## Work item
Go through the data below and return each line containing the word "keys".

## Input records
|---|
(** * cors-anywhere: request admission and response orchestration

    A shallow embedding of [src/lib/cors-anywhere.ts]: the CORS header
    injector ([withCORS]), the URL normaliser ([parseURL]), the redirect
    follower ([onProxyResponse]), the request handler returned by
    [getHandler] and the engine-error handler of [createServer].

    JavaScript strings are modelled as [string], header objects as
    insertion-ordered association lists (the order is what [Object.keys]
    reports), [undefined]/[null] as [None].  Node's [url.parse],
    [url.resolve], [net.isIPv4], [net.isIPv6] and the top-level-domain
    pattern are collaborators outside this file: the development is
    parametrised over them.  The [const] bindings of the source that are
    declared without a value or assigned a second time ([parsedLocation],
    [locationHeader], [server]) are read as mutable variables. *)

From Stdlib Require Import String Ascii List Bool Arith NArith Lia DecimalString DecimalNat.
Import ListNotations.
Open Scope list_scope.
Open Scope string_scope.

(** ** JavaScript values used by the program *)

(** Truthiness of a string-or-undefined value: [undefined], [null] and the
    empty string are falsy. *)
Definition truthy (v : option string) : bool :=
  match v with
  | None => false
  | Some s => negb (s =? "")
  end.

(** [v === s] for a string-or-undefined [v]. *)
Definition strict_eq (v : option string) (s : string) : bool :=
  match v with
  | None => false
  | Some x => x =? s
  end.

(** String concatenation with a possibly undefined operand. *)
Definition js_str (v : option string) : string :=
  match v with
  | None => "undefined"
  | Some s => s
  end.

(** [Number.prototype.toString] on a non-negative integer. *)
Definition toString (n : nat) : string :=
  NilEmpty.string_of_uint (Nat.to_uint n).

Definition is_digit (c : ascii) : bool :=
  let n := nat_of_ascii c in Nat.leb 48 n && Nat.leb n 57.

Definition to_lower_ascii (c : ascii) : ascii :=
  let n := nat_of_ascii c in
  if Nat.leb 65 n && Nat.leb n 90 then ascii_of_nat (n + 32) else c.

Fixpoint toLowerCase (s : string) : string :=
  match s with
  | "" => ""
  | String c t => String (to_lower_ascii c) (toLowerCase t)
  end.

(** Numeric value of a string of decimal digits ([None] stands for NaN). *)
Fixpoint digits_value (acc : N) (s : string) : option N :=
  match s with
  | "" => Some acc
  | String c t =>
      if is_digit c then digits_value (10 * acc + (N_of_ascii c - 48))%N t
      else None
  end.

(** [s.lastIndexOf(p, 0) === 0], i.e. [s] starts with [p]. *)
Definition startsWith (p s : string) : bool := String.prefix p s.

(** Case-insensitive variant, for patterns carrying the [i] flag. *)
Definition startsWith_i (p s : string) : bool :=
  String.prefix (toLowerCase p) (toLowerCase s).

(** [s.slice(1)] *)
Definition slice1 (s : string) : string :=
  match s with
  | "" => ""
  | String _ t => t
  end.

(** [s.endsWith(suffix)]; [/\.html$/.test(s)] is [endsWith ".html" s]. *)
Fixpoint endsWith (suffix s : string) : bool :=
  (s =? suffix) ||
  match s with
  | "" => false
  | String _ t => endsWith suffix t
  end.

(** ** Header objects *)

Module Obj.

(** A JavaScript object with string keys and string values; the list
    order is the property insertion order. *)
Definition t := list (string * string).

(** [o[k]] *)
Fixpoint get (k : string) (o : t) : option string :=
  match o with
  | [] => None
  | (k', v) :: o' => if k =? k' then Some v else get k o'
  end.

(** [o[k] = v]: an existing property keeps its position, a new one is
    appended. *)
Fixpoint set (k v : string) (o : t) : t :=
  match o with
  | [] => [(k, v)]
  | (k', v') :: o' =>
      if k =? k' then (k', v) :: o' else (k', v') :: set k v o'
  end.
|---|
## Solution for this task
    insertion-ordered association lists (the order is what [Object.keys]
(** A JavaScript object with string keys and string values; the list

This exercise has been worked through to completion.